▸ **ACTION ITEM**: Scan the data for "keeps" and copy each matching line.

▸ **PROVIDED INFORMATION**:
• • •
(** The loop on the outcomes of the dispatched URLs, in any order. *)
Lemma aggregate_on_arrival :
  forall disk get book_urls arrival later,
    (forall k, disk k = true) ->
    Permutation (map (scrape_book get) book_urls) arrival ->
    exists st,
      aggregate disk (Z.of_nat (List.length book_urls))
                (map Outcome arrival ++ later) initial
      = (Completed, st, later) /\
      all_books st = successes (map Outcome arrival) /\
      Permutation (all_books st)
                  (successes (map Outcome (map (scrape_book get) book_urls))) /\
      crawled_count st
      = Z.of_nat (List.length
                    (successes (map Outcome (map (scrape_book get) book_urls)))) /\
      failed_count st
      = failures (map Outcome (map (scrape_book get) book_urls)).
Proof.
  intros disk get book_urls arrival later Hdisk Hperm.
  pose proof (Permutation_length Hperm) as Hlen. rewrite length_map in Hlen.
  destruct (aggregate_completes disk (Z.of_nat (List.length book_urls)) Hdisk
              (map Outcome arrival) initial (outcomes_are_outcomes arrival))
    with (later := later) as [st Hrun].
  { cbn. rewrite length_map. lia. }
  exists st. split; [exact Hrun|].
  apply aggregate_accounts_from in Hrun; [|cbn; lia].
  destruct Hrun as (consumed & Happ & _ & Hbooks & Hcr & Hfl).
  apply app_inv_tail in Happ. subst consumed.
  cbn in Hbooks, Hcr, Hfl.
  pose proof (successes_of_permutation _ _ Hperm) as Hsucc.
  split; [exact Hbooks|]. split; [|split].
  - rewrite Hbooks. now apply Permutation_sym.
  - rewrite Hcr. f_equal. apply Permutation_length. now apply Permutation_sym.
  - rewrite Hfl. symmetry. now apply failures_of_permutation.
Qed.


(** X13.  The order in which the workers' outcomes arrive does not
    matter to the result: when the disk takes every write and the
    queue delivers the outcomes of the dispatched URLs in any order,
    the loop ends by its condition, leaves what follows in the queue,
    counts the successful and the failed scrapes, and holds the
    successful records, in arrival order. *)
Theorem arrival_order_does_not_change_counts :
  forall disk get book_urls arrival later,
    (forall k, disk k = true) ->
    Permutation (map (scrape_book get) book_urls) arrival ->
    exists st,
      aggregate disk (Z.of_nat (List.length book_urls))
                (map Outcome arrival ++ later) initial
      = (Completed, st, later) /\
      all_books st = successes (map Outcome arrival) /\
      Permutation (all_books st)
                  (successes (map Outcome (map (scrape_book get) book_urls))) /\
      crawled_count st
      = Z.of_nat (List.length
                    (successes (map Outcome (map (scrape_book get) book_urls)))) /\
      failed_count st
      = failures (map Outcome (map (scrape_book get) book_urls)).
Proof.
  intros disk get book_urls arrival later Hdisk Hperm.
  destruct (aggregate_on_arrival disk get book_urls arrival later Hdisk Hperm)
    as (st & Hrun & Hbooks & Hsame & Hcrawled & Hfailed).
  exists st. repeat split; assumption.
Qed.
(** X12. Toggling a row twice leaves the collapsed set as it was, and
    one toggle changes the state of that row alone. *)
Theorem toggleCollapse_involutive (collapsedIds : gset jsstring)
    (id : jsstring) :
  toggleCollapse (toggleCollapse collapsedIds id) id = collapsedIds
  /\ (id ∈ toggleCollapse collapsedIds id <-> id ∉ collapsedIds)
  /\ (forall id', id' <> id ->
        (id' ∈ toggleCollapse collapsedIds id <-> id' ∈ collapsedIds)).
Proof.
  unfold toggleCollapse.
  destruct (bool_decide_reflect (id ∈ collapsedIds)) as [Hin | Hin].
  - rewrite bool_decide_false
      by (rewrite elem_of_difference, elem_of_singleton; tauto).
    split; [| split].
    + apply set_eq. intros x.
      rewrite elem_of_union, elem_of_difference, !elem_of_singleton.
      destruct (decide (x = id)) as [-> | Hx]; tauto.
    + rewrite elem_of_difference, elem_of_singleton. tauto.
    + intros id' Hne. rewrite elem_of_difference, elem_of_singleton. tauto.
  - rewrite bool_decide_true
      by (rewrite elem_of_union, elem_of_singleton; tauto).
    split; [| split].
    + apply set_eq. intros x.
      rewrite elem_of_difference, elem_of_union, !elem_of_singleton.
      destruct (decide (x = id)) as [-> | Hx]; tauto.
    + rewrite elem_of_union, elem_of_singleton. tauto.
    + intros id' Hne. rewrite elem_of_union, elem_of_singleton. tauto.
Qed.

Lemma toggleCollapse_involutive_witness :
  js "r2" <> js "r1"
  /\ (js "r2" ∈ toggleCollapse {[js "r2"]} (js "r1")
      <-> js "r2" ∈ ({[js "r2"]} : gset jsstring)).
Proof.
  assert (js "r2" <> js "r1") as Hne by discriminate.
  split; [exact Hne |].
  exact (proj2 (proj2 (toggleCollapse_involutive {[js "r2"]} (js "r1")))
           (js "r2") Hne).
Defined.

(** ** The comparison list *)

(** X13. The comparison list never holds a document twice: adding
    keeps the identifiers distinct and does nothing for one that is
    there, removing takes the identifier out and keeps the others in
    their order, and removing what was just added gives the list
    back. *)
Theorem comparison_list (compareDocIds : list jsstring) (docId : jsstring) :
  (NoDup compareDocIds -> NoDup (addToComparison compareDocIds docId))
  /\ docId ∈ addToComparison compareDocIds docId
  /\ addToComparison (addToComparison compareDocIds docId) docId
     = addToComparison compareDocIds docId
  /\ (docId ∉ removeFromComparison compareDocIds docId)
  /\ (NoDup compareDocIds -> NoDup (removeFromComparison compareDocIds docId))
  /\ (docId ∉ compareDocIds ->
      removeFromComparison (addToComparison compareDocIds docId) docId
      = compareDocIds).
Proof.
  assert (forall ids : list jsstring,
            docId ∉ ids -> filter (fun id => id ≠ docId) ids = ids) as Hkeep.
  { intros ids. induction ids as [|id ids IH]; [done |].
    intros [Hne Hin]%not_elem_of_cons.
    rewrite filter_cons_True by done. by rewrite IH. }
  assert (docId ∈ addToComparison compareDocIds docId) as Hmem.
  { unfold addToComparison. case_bool_decide; simpl; [done |].
    apply elem_of_app. right. by apply list_elem_of_singleton. }
  split; [| split; [done | split; [| split; [| split]]]].
  - intros Hnd. unfold addToComparison. case_bool_decide; simpl; [done |].
    apply NoDup_app. split; [done |]. split; [| apply NoDup_singleton].
    intros x Hx Hx'. apply list_elem_of_singleton in Hx'. by subst.
  - unfold addToComparison at 1. by rewrite bool_decide_true.
  - unfold removeFromComparison. intros Hin.
    apply list_elem_of_filter in Hin as [Hne _]. done.
  - apply NoDup_filter.
  - intros Hin. unfold addToComparison, removeFromComparison.
    rewrite bool_decide_false by done. simpl.
    rewrite filter_app, Hkeep by done.
    rewrite filter_cons_False by (intros Hne; by apply Hne). simpl.
    apply app_nil_r.
Qed.

Lemma comparison_list_witness :
  NoDup [js "d1"; js "d2"]
  /\ NoDup (addToComparison [js "d1"; js "d2"] (js "d3"))
  /\ (js "d3" ∉ [js "d1"; js "d2"])
  /\ removeFromComparison (addToComparison [js "d1"; js "d2"] (js "d3"))
       (js "d3")
     = [js "d1"; js "d2"].
Proof.
  assert (NoDup [js "d1"; js "d2"]) as Hnd.
  { refine (@bool_decide_unpack (NoDup _) _ _). vm_compute. exact I. }
  assert (js "d3" ∉ [js "d1"; js "d2"]) as Hin.
  { refine (@bool_decide_unpack (_ ∉ _) _ _). vm_compute. exact I. }
  split; [exact Hnd |].
  split; [exact (proj1 (comparison_list _ (js "d3")) Hnd) |].
  split; [exact Hin |].
  exact (proj2 (proj2 (proj2 (proj2 (proj2 (comparison_list _ (js "d3"))))))
           Hin).
Defined.

(** ** nestJson on well-nested rows *)

Lemma mapM_ext_in {A B} (f g : A -> option B) (l : list A) (k : list B) :
  mapM f l = Some k ->
  (forall x y, x ∈ l -> f x = Some y -> g x = Some y) ->
  mapM g l = Some k.
Proof.
  intros Hm Hfg. apply mapM_Some. apply mapM_Some in Hm.
  induction Hm as [|x y l k Hxy _ IH]; constructor.
  - apply Hfg; [apply elem_of_cons; by left | done].
  - apply IH. intros x' y' Hin. apply Hfg. apply elem_of_cons. by right.
Qed.

Lemma reify_mono fuel fuel' h v j :
  reify fuel h v = Some j -> (fuel <= fuel')%nat -> reify fuel' h v = Some j.
Proof.
  revert fuel' v j. induction fuel as [|fuel IH]; intros fuel' [j' | l] j Hr Hle.
  - rewrite reify_lit in *. done.
  - done.
  - rewrite reify_lit in *. done.
  - destruct fuel' as [|fuel']; [lia |]. simpl in *.
    destruct (h !! l) as [[props | elems] |]; [| | done].
    + apply fmap_Some in Hr as (ms & Hm & ->).
      erewrite mapM_ext_in; [done | exact Hm |].
      intros p m _ Hp. simpl in *.
      apply fmap_Some in Hp as (j0 & Hj0 & ->).
      by rewrite (IH fuel' _ _ Hj0) by lia.
    + apply fmap_Some in Hr as (ms & Hm & ->).
      erewrite mapM_ext_in; [done | exact Hm |].
      intros p m _ Hp. apply IH; [done | lia].
Qed.

(** Reading a cell back depends only on the cells from it onwards. *)
Lemma reify_agree fuel h h' m v j :
  Forall (fun o => exists props, o = HObject props) h ->
  refs_forward h ->
  (forall i, (m <= i)%nat -> (i < length h)%nat -> h' !! i = h !! i) ->
  (forall l, v = HRef l -> (m <= l)%nat) ->
  reify fuel h v = Some j -> reify fuel h' v = Some j.
Proof.
  intros Hobjs Hfwd Hsame. revert v j.
  induction fuel as [|fuel IH]; intros [j' | l] j Hv Hr;
    try (rewrite reify_lit in *; done); [done |].
  simpl in *. destruct (h !! l) as [o |] eqn:Ho; [| done].
  destruct (proj1 (Forall_lookup _ _) Hobjs _ _ Ho) as [props ->].
  rewrite Hsame, Ho; [| by apply Hv | by eapply lookup_lt_Some].
  apply fmap_Some in Hr as (ms & Hm & ->).
  erewrite mapM_ext_in; [done | exact Hm |].
  intros [k v'] mm Hin Hp. simpl in *.
  apply fmap_Some in Hp as (j0 & Hj0 & ->).
  rewrite (IH v' j0); [done | | done].
  intros l' ->. pose proof (Hfwd _ _ _ _ Ho Hin). specialize (Hv l eq_refl).
  lia.
Qed.

Lemma reifies_object h l props members :
  h !! l = Some (HObject props) ->
  Forall2 (fun p m => p.1 = m.1 /\ reifies h p.2 m.2) props members ->
  reifies h (HRef l) (JObject members).
Proof.
  intros Hl Hall.
  assert (exists fuel,
            Forall2 (fun p m => pair p.1 <$> reify fuel h p.2 = Some m)
              props members) as [fuel Hfuel].
  { clear Hl.
    induction Hall as [|[k v] [k' j] props members [Hk [f Hf]] _ [fuel IH]].
    - exists 0%nat. constructor.
    - simpl in Hk. subst k'. exists (Nat.max f fuel). constructor.
      + simpl. by rewrite (reify_mono f _ _ _ _ Hf) by lia.
      + eapply Forall2_impl; [exact IH |]. intros p m Hp. simpl in *.
        apply fmap_Some in Hp as (j0 & Hj0 & ->).
        by rewrite (reify_mono fuel _ _ _ _ Hj0) by lia. }
  exists (S fuel). simpl. rewrite Hl.
  apply mapM_Some in Hfuel. by rewrite Hfuel.
Qed.

Lemma forest_head d nodes members b :
  forest d nodes members -> head nodes = Some b -> FlatNode.depth b = d.
Proof. by destruct 1; intros [= <-]. Qed.

Lemma pop_while_extra extra top below d :
  Forall (fun f => d <= fdepth f) extra ->
  fdepth top < d ->
  pop_while (extra ++ top :: below) d = top :: below.
Proof.
  intros Hextra Htop. induction Hextra as [|f extra Hf _ IH].
  - by apply pop_while_keep.
  - rewrite <- app_comm_cons.
    destruct (extra ++ top :: below) as [|g rest] eqn:Hrest.
    + by destruct extra.
    + rewrite pop_while_cons.
      by destruct (Z.leb_spec d (fdepth f)); [| lia].
Qed.

Lemma next_not_deeper d rest members after a :
  forest d rest members ->
  (forall a, after = Some a -> FlatNode.depth a <= d) ->
  next_of rest after = Some a -> FlatNode.depth a <= d.
Proof.
  intros Hrest Hafter. destruct rest as [|b rest]; simpl.
  - apply Hafter.
  - intros [= <-]. by rewrite (forest_head _ _ _ b Hrest).
Qed.
Lemma nest_step_state st node next top below props :
  nest_inv st ->
  pop_while (stack st) (FlatNode.depth node) = top :: below ->
  store st !! obj top = Some (HObject props) ->
  exists st',
    nest_step node next st = Some st' /\ nest_inv st'
    /\ st' = (if isParent node next
              then container_state st (obj top) props node
              else leaf_state st (obj top) props node).
Proof.
  intros Hinv Hpop Hp.
  destruct (nest_step_inv node next st Hinv) as (st' & Hstep & Hinv').
  exists st'. split; [done |]. split; [done |].
  rewrite (nest_step_eq st node next top below props Hpop Hp) in Hstep.
  injection Hstep as <-. unfold container_state, leaf_state. rewrite Hpop.
  by destruct (isParent node next).
Qed.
• • •
▸ **YOUR RESPONSE**:
    keeps the identifiers distinct and does nothing for one that is
    there, removing takes the identifier out and keeps the others in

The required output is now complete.